Produktiver Sockel
Stadtblöcke in Brüssel von XDGA
Das Projekt 260 City Dox in Anderlecht, das zur Metropolregion Brüssel gehört, erinnert ein wenig an die Träume der Moderne aus dem 20. Jahrhundert: von einer Stadt, die aus mehreren Ebenen besteht und den Menschen auf ein erhöhtes Podium über die verschiedenen Verkehrsarten und Produktionsstätten erhebt. Realisiert wurde das Neubauensemble von XDGA (Brüssel), die für ihren Entwurf den 1. Preis im 2019 durchgeführten Wettbewerb erhalten hatten. In Anderlecht finden sich bereits andere Projekte, die auf diese Weise das in der „Neuen Leipzig-Charta 2020“ verankerte Leitbild der produktiven Stadt umsetzen.

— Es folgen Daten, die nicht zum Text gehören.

Fixpoint ValidateExprStrict (node : ExprNode) (depth : Z) {struct node} : res unit :=
    match node with
    | NilExpr => Ok tt
    | _ =>
      if 10 <? depth then Err (EMsg "expression nesting depth exceeds limit of 10") else
      match node with
      | NilExpr | LiteralExpr _ => Ok tt
      | ColumnRefExpr table column => validateColumnRefExpr table column allowedColumns
      | MetricRefExpr name =>
          if negb allowMetrics then
            Err (EMsg ("metric reference not allowed in this context: " +:+ name))
          else if negb (bmap_get allowedMetrics (ToLower name)) then
            Err (EMsg ("unknown metric reference: " +:+ name))
          else Ok tt
      | DimensionRefExpr name =>
          if negb (bmap_get allowedDimensions (ToLower name)) then
            Err (EMsg ("unknown dimension reference: " +:+ name))
          else Ok tt
      | BinaryExpr _ l r =>
          let? _ := ValidateExprStrict l (depth + 1) in
          ValidateExprStrict r (depth + 1)
      | UnaryExpr _ e => ValidateExprStrict e (depth + 1)
      | FunctionCallExpr name args =>
          let? _ := validateFunctionHead name (Z.of_nat (length args)) allowMetrics in
          res_iteri (fun _ arg => ValidateExprStrict arg (depth + 1)) 0 args
      | CaseExpr conditions elseExpr =>
          let? _ := res_iteri (fun i cond =>
            let? _ := res_map_err (EWrap ("invalid when condition " +:+ Itoa i))
                        (ValidateExprStrict cond.1 (depth + 1)) in
            res_map_err (EWrap ("invalid then result " +:+ Itoa i))
              (ValidateExprStrict cond.2 (depth + 1))) 0 conditions in
          res_map_err (EWrap "invalid else result") (ValidateExprStrict elseExpr (depth + 1))
      end
    end.
End Validate.

(** * expr_lineage.go *)

Record Deps : Type := mkDeps {
  dep_cols : list (string * string);
  dep_mets : list string;
  dep_dims : list string;
}.

Definition add_new {A} `{EqDecision A} (x : A) (l : list A) : list A :=
  if decide (x ∈ l) then l else l ++ [x].

(** The closure [collect], on the three slices it appends to. *)
Fixpoint collect (n : ExprNode) (d : Deps) : Deps :=
  match n with
  | NilExpr | LiteralExpr _ => d
  | ColumnRefExpr t c => mkDeps (add_new (t, c) (dep_cols d)) (dep_mets d) (dep_dims d)
  | MetricRefExpr m => mkDeps (dep_cols d) (add_new m (dep_mets d)) (dep_dims d)
  | DimensionRefExpr m => mkDeps (dep_cols d) (dep_mets d) (add_new m (dep_dims d))
  | BinaryExpr _ l r => collect r (collect l d)
  | UnaryExpr _ e => collect e d
  | FunctionCallExpr _ args => fold_left (fun d a => collect a d) args d
  | CaseExpr conds el =>
      collect el (fold_left (fun d (c : ExprNode * ExprNode) => collect c.2 (collect c.1 d)) conds d)
  end.

Definition ExprDependencies (node : ExprNode) : Deps := collect node (mkDeps [] [] []).

(** * types.go *)

(** The fields the query pipeline and the publish gate read; the active flags and
    timestamps of the catalogue, and the labels, descriptions and synonyms of
    anything but a model and a metric, are not represented. *)
Record Dimension : Type := mkDimension {
  dim_Name : string;
  dim_ColumnRef : string;
  dim_Type : string;
  dim_TimeGrain : string;
  dim_CalculatedExpression : string;
  dim_CalculatedExpr : ExprNode;
}.

Record Metric : Type := mkMetric {
  met_Name : string;
  met_Expression : string;
  met_Expr : ExprNode;
  met_Aggregation : string;
  met_Label : option string;
  met_Synonyms : list string;
  met_Format : option string;
}.

Record JoinDef : Type := mkJoin {
  join_Name : string;
  join_FromSchema : string;
  join_FromTable : string;
  join_FromColumn : string;
  join_ToSchema : string;
  join_ToTable : string;
  join_ToColumn : string;
  join_JoinType : string;
  join_Relationship : string;
}.

Record SemanticModel : Type := mkModel {
  model_ID : string;
  model_DatasourceID : string;
  model_Name : string;
  model_BaseSchema : string;
  model_BaseTable : string;
  model_Version : Z;
  model_Dimensions : list Dimension;
  model_Metrics : list Metric;
  model_Joins : list JoinDef;
  model_Label : option string;
  model_Description : option string;
  model_Status : string;
}.

Definition ModelStatusDraft : string := "draft".
Definition ModelStatusPublished : string := "published".

Definition DefaultJoinType : string := "LEFT".
Definition RelationshipManyToOne : string := "many_to_one".
Definition RelationshipOneToMany : string := "one_to_many".
Definition RelationshipOneToOne : string := "one_to_one".
Definition RelationshipManyToMany : string := "many_to_many".
Definition DefaultRelationshipType : string := RelationshipManyToOne.

(** * What the checker promises *)

(** The number of nodes on the longest path; a nil child adds nothing. *)
Fixpoint height (e : ExprNode) : Z :=
  match e with
  | NilExpr => 0
  | LiteralExpr _ | ColumnRefExpr _ _ | MetricRefExpr _ | DimensionRefExpr _ => 1
  | BinaryExpr _ l r => 1 + Z.max (height l) (height r)
  | UnaryExpr _ e => 1 + height e
  | FunctionCallExpr _ args => 1 + foldr (fun a h => Z.max (height a) h) 0 args
  | CaseExpr cs el =>
      1 + Z.max (foldr (fun (c : ExprNode * ExprNode) h =>
                   Z.max (Z.max (height c.1) (height c.2)) h) 0 cs) (height el)
  end.

(** The nodes of an expression, itself included. *)
Fixpoint subexprs (e : ExprNode) : list ExprNode :=
  e :: match e with
  | NilExpr | LiteralExpr _ | ColumnRefExpr _ _ | MetricRefExpr _ | DimensionRefExpr _ => []
  | BinaryExpr _ l r => subexprs l ++ subexprs r
  | UnaryExpr _ e => subexprs e
  | FunctionCallExpr _ args => flat_map subexprs args
  | CaseExpr cs el =>
      flat_map (fun c : ExprNode * ExprNode => subexprs c.1 ++ subexprs c.2) cs ++ subexprs el
  end.

(** The number of arguments a call may have. *)
Definition arity_ok (funcName : string) (arity n : Z) : Prop :=
  if String.eqb funcName "ROUND" then n = 1 \/ n = 2
  else if String.eqb funcName "COUNT" then n <= 1
  else if arity =? -1 then 1 <= n
  else n = arity.

Section NodeOk.
Context (allowedColumns allowedMetrics allowedDimensions : gmap string bool).
Context (allowMetrics : bool).

(** A column reference is known when its lower-cased, possibly qualified name
      is allowed, or, unqualified, when it is the column part of a listed
      table.column name. *)
Definition column_known (t c : string) : Prop :=
    if str_empty t then
      allowedColumns !! ToLower c = Some true \/
      exists tbl b, allowedColumns !! (tbl +:+ "." +:+ ToLower c) = Some b
                    /\ has_byte "." tbl = false /\ has_byte "." (ToLower c) = false
    else allowedColumns !! ToLower (t +:+ "." +:+ c) = Some true.

Definition call_ok (name : string) (nargs : Z) : Prop :=
    exists arity,
      (assoc (ToUpper name) AllowedFunctions = Some arity \/
       allowMetrics = true /\ assoc (ToUpper name) AllowedAggregateFunctions = Some arity) /\
      arity_ok (ToUpper name) arity nargs.

(** What each node of an accepted expression satisfies. *)
Definition node_ok (e : ExprNode) : Prop :=
    match e with
    | ColumnRefExpr t c => column_known t c
    | MetricRefExpr m => allowMetrics = true /\ allowedMetrics !! ToLower m = Some true
    | DimensionRefExpr m => allowedDimensions !! ToLower m = Some true
    | FunctionCallExpr f args => call_ok f (Z.of_nat (length args))
    | _ => True
    end.
End NodeOk.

Am nordöstlichen Stadtrand, wo die Kommune fast nahtlos in Brüssel übergeht, erstrecken sich alte Industriegebiete entlang des schnurgeraden und nur selten malerischen Kanals Brüssel-Charleroi. Sie werden aktuell Schritt für Schritt transformiert, am Kanal entsteht eine öffentliche Grünfläche. Zwei von drei Grundstücken beplanten XDGA für den privaten Immobilienentwickler Atenor neu, das dritte wird von B-architecten (Antwerpen) und Veld. (Brüssel) bearbeitet.
XDGA füllten die beiden 3.600 Quadratmeter großen Parzellen mit jeweils einem massiven, tiefen Gewerbesockel, in dem „produktive Aktivitäten“ versammelt werden sollen. Von Werk- und Produktionsstätten über Supermärkte und Geschäfte bis zu Ateliers und Lagerhallen ist in dem 6,75 Meter hohen, hallenartigen Raum, der von drei Service-Kernen eher locker strukturiert wird, einiges vorstellbar.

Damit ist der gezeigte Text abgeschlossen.